Take every line from the entries below that includes the word "writers" and copy it.

═════ RECORDS TO PROCESS

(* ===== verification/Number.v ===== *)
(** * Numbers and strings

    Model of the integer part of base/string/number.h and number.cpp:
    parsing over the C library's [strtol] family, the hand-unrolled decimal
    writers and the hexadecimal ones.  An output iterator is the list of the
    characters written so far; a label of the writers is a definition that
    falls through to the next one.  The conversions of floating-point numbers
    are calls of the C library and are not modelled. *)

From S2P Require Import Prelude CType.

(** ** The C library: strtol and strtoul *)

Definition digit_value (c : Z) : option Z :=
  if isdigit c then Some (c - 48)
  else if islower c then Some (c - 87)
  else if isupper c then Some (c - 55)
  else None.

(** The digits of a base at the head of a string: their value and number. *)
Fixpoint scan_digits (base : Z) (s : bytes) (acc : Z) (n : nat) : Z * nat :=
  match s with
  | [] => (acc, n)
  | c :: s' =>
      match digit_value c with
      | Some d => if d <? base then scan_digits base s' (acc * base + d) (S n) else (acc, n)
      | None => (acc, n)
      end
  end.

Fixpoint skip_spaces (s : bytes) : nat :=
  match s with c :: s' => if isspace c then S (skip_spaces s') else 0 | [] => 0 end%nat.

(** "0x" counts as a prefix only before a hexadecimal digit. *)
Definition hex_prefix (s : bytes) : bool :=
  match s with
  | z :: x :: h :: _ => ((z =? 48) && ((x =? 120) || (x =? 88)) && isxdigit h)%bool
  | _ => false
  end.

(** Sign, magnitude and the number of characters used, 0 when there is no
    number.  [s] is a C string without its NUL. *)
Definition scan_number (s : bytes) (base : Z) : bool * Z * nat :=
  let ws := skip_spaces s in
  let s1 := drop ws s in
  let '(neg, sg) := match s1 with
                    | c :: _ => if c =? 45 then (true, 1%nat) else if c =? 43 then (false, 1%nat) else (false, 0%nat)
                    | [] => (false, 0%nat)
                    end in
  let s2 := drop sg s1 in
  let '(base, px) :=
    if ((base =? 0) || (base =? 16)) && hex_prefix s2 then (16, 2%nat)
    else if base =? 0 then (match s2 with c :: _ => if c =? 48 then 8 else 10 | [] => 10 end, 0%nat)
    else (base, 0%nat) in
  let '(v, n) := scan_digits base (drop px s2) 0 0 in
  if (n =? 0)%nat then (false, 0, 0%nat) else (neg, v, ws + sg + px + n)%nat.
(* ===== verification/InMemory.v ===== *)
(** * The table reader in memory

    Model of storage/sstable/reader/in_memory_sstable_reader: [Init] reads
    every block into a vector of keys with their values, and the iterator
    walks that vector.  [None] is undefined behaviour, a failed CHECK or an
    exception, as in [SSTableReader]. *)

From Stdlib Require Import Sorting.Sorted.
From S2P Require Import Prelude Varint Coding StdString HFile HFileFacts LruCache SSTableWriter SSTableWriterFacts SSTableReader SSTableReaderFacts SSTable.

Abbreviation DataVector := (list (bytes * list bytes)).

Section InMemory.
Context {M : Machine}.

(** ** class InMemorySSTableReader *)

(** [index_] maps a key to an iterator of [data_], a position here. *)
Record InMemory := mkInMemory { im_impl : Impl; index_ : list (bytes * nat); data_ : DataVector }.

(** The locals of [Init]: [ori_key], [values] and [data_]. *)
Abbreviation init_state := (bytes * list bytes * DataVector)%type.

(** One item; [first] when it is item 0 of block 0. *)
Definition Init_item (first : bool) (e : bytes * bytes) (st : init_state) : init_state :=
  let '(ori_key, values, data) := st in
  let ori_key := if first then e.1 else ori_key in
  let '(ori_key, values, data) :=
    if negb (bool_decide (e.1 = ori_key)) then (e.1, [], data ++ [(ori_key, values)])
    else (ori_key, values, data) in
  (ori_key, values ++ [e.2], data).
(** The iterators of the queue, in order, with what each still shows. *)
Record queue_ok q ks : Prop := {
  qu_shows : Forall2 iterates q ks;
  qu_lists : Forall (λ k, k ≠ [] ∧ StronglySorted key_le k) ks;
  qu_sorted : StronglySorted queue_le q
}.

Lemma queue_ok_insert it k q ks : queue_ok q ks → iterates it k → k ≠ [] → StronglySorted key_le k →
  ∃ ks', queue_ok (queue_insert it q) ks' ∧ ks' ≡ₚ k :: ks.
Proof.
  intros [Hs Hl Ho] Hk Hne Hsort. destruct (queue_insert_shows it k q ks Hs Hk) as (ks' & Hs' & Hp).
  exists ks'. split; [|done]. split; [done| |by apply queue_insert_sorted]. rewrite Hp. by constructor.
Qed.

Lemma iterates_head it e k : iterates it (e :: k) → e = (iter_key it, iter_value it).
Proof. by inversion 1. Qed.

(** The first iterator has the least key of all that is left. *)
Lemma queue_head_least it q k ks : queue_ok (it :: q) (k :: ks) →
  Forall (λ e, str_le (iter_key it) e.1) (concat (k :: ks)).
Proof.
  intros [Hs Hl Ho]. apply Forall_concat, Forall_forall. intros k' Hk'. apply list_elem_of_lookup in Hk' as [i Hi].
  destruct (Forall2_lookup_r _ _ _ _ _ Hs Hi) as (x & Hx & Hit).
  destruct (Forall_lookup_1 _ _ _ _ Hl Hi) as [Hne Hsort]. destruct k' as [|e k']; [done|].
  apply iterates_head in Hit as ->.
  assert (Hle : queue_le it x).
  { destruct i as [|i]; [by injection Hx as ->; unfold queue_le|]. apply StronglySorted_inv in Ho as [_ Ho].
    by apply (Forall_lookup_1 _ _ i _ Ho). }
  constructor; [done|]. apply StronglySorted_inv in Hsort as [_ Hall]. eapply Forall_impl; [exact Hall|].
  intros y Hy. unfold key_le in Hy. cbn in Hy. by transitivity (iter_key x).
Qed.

══════════

§ EXERCISE SOLUTION:
    writers and the hexadecimal ones.  An output iterator is the list of the
    characters written so far; a label of the writers is a definition that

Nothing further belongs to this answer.